Les médias libéraux se sont accrochés à des caricatures comique au sujet des identifications internationalistes des émeutiers de Trump, refusant de comprendre le sens des drapeaux cubains, ceux du Sud-Vietnamien, de Hong Kong, comme la convergence de l’impérialisme américain à l’étranger et de la suprématie blanche à la maison. Quartz, par exemple, déclara qu’« on ne savait pas pourquoi bon nombre de ces drapeaux sont apparus ».
Mais il n’est pas surprenant que les drapeaux des États clients des États-Unis, des régimes anticommunistes et des États fantoches d’avant la révolution ont accompagné la mer de chapeaux MAGA et de drapeaux confédérés lors des émeutes de Trump. Écrivant de la prison de San Quentin avant son assassinat en 1971, le révolutionnaire noir et prisonnier politique George Jackson a décrit le fascisme américain comme une excroissance logique de l’impérialisme et de l’anticommunisme américains. Dans Blood in My Eye, Jackson a opiné:
« Nous avons toujours été induits en erreur par les pièges nationalistes du fascisme. Nous n’avons pas compris son caractère essentiellement international… L’une des caractéristiques les plus précises du fascisme est sa caractéristique internationale.

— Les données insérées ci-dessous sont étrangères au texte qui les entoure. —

(** A file counts as partial exactly when its suffix, in lower case, is
    [.part], [.tmp] or [.crdownload], or when its whole name is [.part]:
    the test on the end of the name adds that one name to the test on the
    suffix. A name that ends in [.stl] never counts as partial. *)
Theorem is_partial_iff {db : UnicodeDB} (p : path) :
  (is_partial p = true
   <-> name p = u ".part"
       \/ In (lower (suffix p)) [u ".part"; u ".tmp"; u ".crdownload"])
  /\ (forall x, name p = x ++ u ".stl" -> x <> [] -> is_partial p = false).
Proof.
  split; [|apply stl_not_partial].
  unfold is_partial.
  rewrite orb_true_iff, endswith_iff, existsb_exists. split.
  - intros [[x E]|(s & I & Q)].
    + destruct x as [|c x]; [now left|]. right. left.
      unfold suffix. rewrite E.
      destruct (dotted_name_parts (c :: x) (u "part")) as [_ S];
        [discriminate | discriminate | reflexivity|].
      change (u ".part") with (46 :: u "part"). rewrite S. reflexivity.
    + right. apply str_eqb_eq in Q. now rewrite Q.
  - intros [E|I].
    + left. now exists [].
    + right. exists (lower (suffix p)). split; [exact I | now apply str_eqb_eq].
Qed.

(** ** What the log of a run holds *)

Lemma warned_app (l1 l2 : list LogLine) : warned (l1 ++ l2) = warned l1 ++ warned l2.
Proof. apply flat_map_app. Qed.

Lemma font_errors_app (l1 l2 : list LogLine) :
  font_errors (l1 ++ l2) = font_errors l1 ++ font_errors l2.
Proof. apply flat_map_app. Qed.

Section LogAccounts.
Context {db : UnicodeDB}.
Variable args : Args.
Variable w : World.

Lemma phrase_lines_accounts (font : path) (i j : nat) (phrases : list str)
    (ls : list LogLine) :
  phrase_lines args w font i j phrases ls ->
  warned ls = [] /\ font_errors ls = []
  /\ List.length (pair_lines ls) = List.length ls.
Proof.
  induction 1 as [|j phrase rest l ls L _ (IH1 & IH2 & IH3)]; [auto|].
  change (l :: ls) with ([l] ++ ls).
  rewrite warned_app, font_errors_app, pair_lines_app, !length_app, IH1, IH2, IH3.
  rewrite (line_of_pair_pair _ _ _ _ _ _ _ L).
  destruct l; simpl in L; try contradiction; auto.
Qed.

Lemma font_lines_accounts (phrases : list str) (i : nat) (evs : list FontEvent)
    (ls : list LogLine) :
  font_lines args w phrases i evs ls ->
  warned ls = skipped evs
  /\ font_errors ls = failed_setups w i (yielded evs)
  /\ List.length ls
     = (List.length (warned ls) + List.length (font_errors ls)
        + List.length (pair_lines ls))%nat.
Proof.
  induction 1 as [|i p evs ls _ (IH1 & IH2 & IH3)
                  |i font e evs ls SU _ (IH1 & IH2 & IH3)
                  |i font block evs ls SU PL _ (IH1 & IH2 & IH3)].
  - auto.
  - simpl. rewrite IH1, <- IH2. repeat split; auto.
    rewrite IH3, IH1. lia.
  - simpl. rewrite SU, IH1, <- IH2. repeat split; auto.
    simpl. rewrite IH3, IH1. lia.
  - destruct (phrase_lines_accounts _ _ _ _ _ PL) as (B1 & B2 & B3).
    rewrite warned_app, font_errors_app, pair_lines_app, !length_app, B1, B2, B3.
    simpl. rewrite SU, IH1, <- IH2. repeat split; auto.
    simpl. rewrite IH3, IH1. lia.
Qed.

End LogAccounts.

(** The log of a run that is not aborted holds nothing but the lines of
    the loop: the warnings are those of the files that the enumerator
    skips, in the order of their paths; the lines of failed fonts are
    those of the fonts whose set-up fails, in order, each with what the
    set-up raised; every other line is the line of a pair. *)
Theorem log_accounts {db : UnicodeDB} (args : Args) (w : World) (fs0 : FS) (o : Outcome) :
  main args w fs0 = Ok o ->
  o_driver o = Closed ->
  let evs := iter_ttf_fonts (w_font_tree w) (w_is_file w) in
  let log := st_log (o_state o) in
  warned log = skipped evs
  /\ font_errors log = failed_setups w O (yielded evs)
  /\ List.length log
     = (List.length (skipped evs)
        + List.length (failed_setups w O (yielded evs))
        + List.length (pair_lines log))%nat.
Proof.
  intros M D. cbv zeta.
  destruct (main_returns args w fs0 o M) as [(_ & ND & _)|(_ & _ & _ & _ & FL)].
  - rewrite ND in D. discriminate.
  - destruct (font_lines_accounts _ _ _ _ _ _ FL) as (A1 & A2 & A3).
    rewrite <- A1, <- A2. auto.
Qed.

Si le fascisme, comme jackson l’a fait valoir, « est la réponse du capitalisme international au défi du socialisme scientifique international, alors l’anticommunisme est le ciment qui lie la large coalition fasciste derrière les foules pro-Trump. Prenons, par exemple, la petite foule de la Petite Havane de Miami qui s’est rassemblée le 6 janvier. Agitant des drapeaux de la République de Cuba, qui jusqu’à la révolution de 1959 fonctionnait comme une colonie de facto des États-Unis en vertu d’une législation telle que l’amendement Platt, les manifestants ont condamné ce qu’ils considéraient comme une élection « volée ». Dans tout le pays, à San Jose, en Californie, qui abrite une importante population de la diaspora vietnamienne, les organisateurs du « Mouvement vietnamien pour Trump » ont également brandi des pancartes disant « L’Amérique ne sera jamais un pays socialiste », avec de nombreux témoignages sur leur « évasion » des communistes à la fin de la guerre du Vietnam. En embrassant sans critique le langage de la liberté américaine (« Nous sommes chanceux que nous sommes ici ») ces acteurs obscurcissent volontairement l’utilisation de la « démocratie » à la maison pour faciliter l’occupation fasciste des États-Unis et l’intervention dans le monde entier.
La coalition Trump a longtemps réuni un ensemble « diversifié » d’immigrants et d’«exilés » qui entendent dans le slogan de Trump des échos de leur propre programme de restauration pour rétablir les gouvernements fantoches soutenus par les États-Unis de leurs différents pays d’origine.